LEST WE FORGET : A GUEST POSTING

WRITTEN by DREW

For
Cpl Andrew Wingate
Pvt James Little

When JC texted me to ask if I would do my usual post for Remembrance Day here as my place has been mothballed for some time and the foreseeable, I first responded that I didn’t think there was any point as for the 11 years across the Kitchen Table I only posted the two names above, a pertinent picture and the most depressing song I could find just to dampen anybody’s spirits who hadn’t already learned the lesson of looking at my blog on that date.

But then I thought about it and it occurred to me that it might be good to go into a bit of depth about those two names and why on the eleventh hour of the eleventh day of the eleventh month I stop whatever I am doing and spend 10 minutes or so remembering their faces, their voices and the influence that they had in shaping my views and outlook to life. I must add that it is not the only time that I think about these two men, they pop into my thoughts often.
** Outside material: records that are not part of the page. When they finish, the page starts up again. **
Lemma reads_first_run fuel sh pl cl c it s :
  writer sh = Some pl → reader sh = Some cl → reads_first keyType c →
  buffered pl s [] → sorted it → represents (name sh) (data s) it →
  ∃ e s' it', run_client (as_Writer prefix fuel sh) c s = (Return e, s') ∧
    client_spec c it e it' ∧ buffered_as sh pl s' it' ∧ data s' = data s.
Proof.
  intros Hw Hr. revert s. induction c as [e|k v next IH|k next IH|k next IH|next IH];
    intros s Hc Hb Hs HR;
    try (apply writes_only_run; [done|exact Hc|by exists []]).
  destruct Hc as [Hk Hc]. destruct (redis_Get_result sh cl k s it Hr Hk HR) as (r & s1 & E & Hcm & HC).
  cbn [run_client]. rewrite (bind_Return _ _ _ _ _ E). pose proof (calm_data _ _ Hcm) as Hd.
  destruct (IH r s1 (Hc r)) as (e & s2 & it' & E2 & Hsp & Hb2 & Hd2);
    [by eapply calm_buffered|done|by rewrite Hd|].
  exists e, s2, it'. split_and!; [done| |done|congruence].
  destruct HC as [->|(err & Hn & Hf & ->)]; by econstructor.
Qed.

Lemma gets_only_run fuel sh cl q it s :
  reader sh = Some cl → gets_only keyType q → represents (name sh) (data s) it →
  ∃ e s', run_query (as_Reader prefix fuel sh) q s = (Return e, s') ∧ query_spec it q e ∧ calm s s'.
Proof.
  intros Hr. revert s. induction q as [e|k next IH|next IH]; intros s Hq HR; [| |done].
  - exists e, s. split_and!; [done|constructor|done].
  - destruct Hq as [Hk Hq]. destruct (redis_Get_result sh cl k s it Hr Hk HR) as (r & s1 & E & Hcm & HC).
    cbn [run_query]. rewrite (bind_Return _ _ _ _ _ E).
    destruct (IH r s1 (Hq r)) as (e & s2 & E2 & Hsp & Hc2); [by rewrite (calm_data _ _ Hcm)|].
    exists e, s2. split_and!; [done| |by etrans].
    destruct HC as [->|(err & Hn & Hf & ->)]; by econstructor.
Qed.
(** Any program leaves the data alone and buffers its writes. *)
Lemma client_buffers fuel sh pl cl c s q :
  writer sh = Some pl → reader sh = Some cl → buffered pl s q →
  ∃ e s' q', run_client (as_Writer prefix fuel sh) c s = (Return e, s') ∧
    data s' = data s ∧ buffered pl s' q'.
Proof.
  intros Hw Hr. revert s q.
  induction c as [e|k v next IH|k next IH|k next IH|next IH]; intros s q Hb; cbn [run_client].
  - by exists e, s, q.
  - destruct (redis_Put_spec prefix sh pl k v s q Hb Hw) as (e & s1 & E & Hd & HC).
    rewrite (bind_Return _ _ _ _ _ E). rewrite <-Hd. destruct (is_nil e); [|destruct HC as [_ HC]];
      eapply IH, HC.
  - destruct (redis_Delete_spec prefix sh pl k s q Hb Hw) as (e & s1 & E & Hd & HC).
    rewrite (bind_Return _ _ _ _ _ E). rewrite <-Hd. destruct (is_nil e); [|destruct HC as [_ HC]];
      eapply IH, HC.
  - destruct (redis_Get_spec prefix sh cl k s Hr) as (r & s1 & E & Hc & _).
    rewrite (bind_Return _ _ _ _ _ E). rewrite <-(calm_data _ _ Hc).
    eapply IH, calm_buffered; done.
  - destruct (redis_Empty_calm prefix sh cl s Hr) as (r & s1 & E & Hc).
    rewrite (bind_Return _ _ _ _ _ E). rewrite <-(calm_data _ _ Hc).
    eapply IH, calm_buffered; done.
Qed.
It may not be of any interest to anyone but here we go.

Andrew Wingate was born on the 2nd of May 1892, the same day that his son was born some 45 years later and incidentally the date that his first grandson was due to be born a further thirty years into the future but decided to appear a week early just to mix things up a bit. Andrew, or Grandfaither as I called him enlisted when war broke out, joined the Cavalry and went to France with the rest of the Old Contemptibles. He saw action at the first Battle of the Somme and various other locations throughout the trenches of France and Belgium including Passchendale. You may have worked out that Auld Andra’ survived the whole hellish waste of human & animal life, French villages and countryside. When I asked him many years later how he had made it through he said gruffly, “just luck son, just luck” and apart from telling me “I never saw any cowards in France, many scared boys but no cowards” that was the only thing he ever said to me about World War One and I didn’t press him on it as I got a feeling that it was something he did not want to discuss. He did read my history textbook on the subject, that I had left lying about the living room hoping that it would prompt a discussion but he offered up no opinion on it.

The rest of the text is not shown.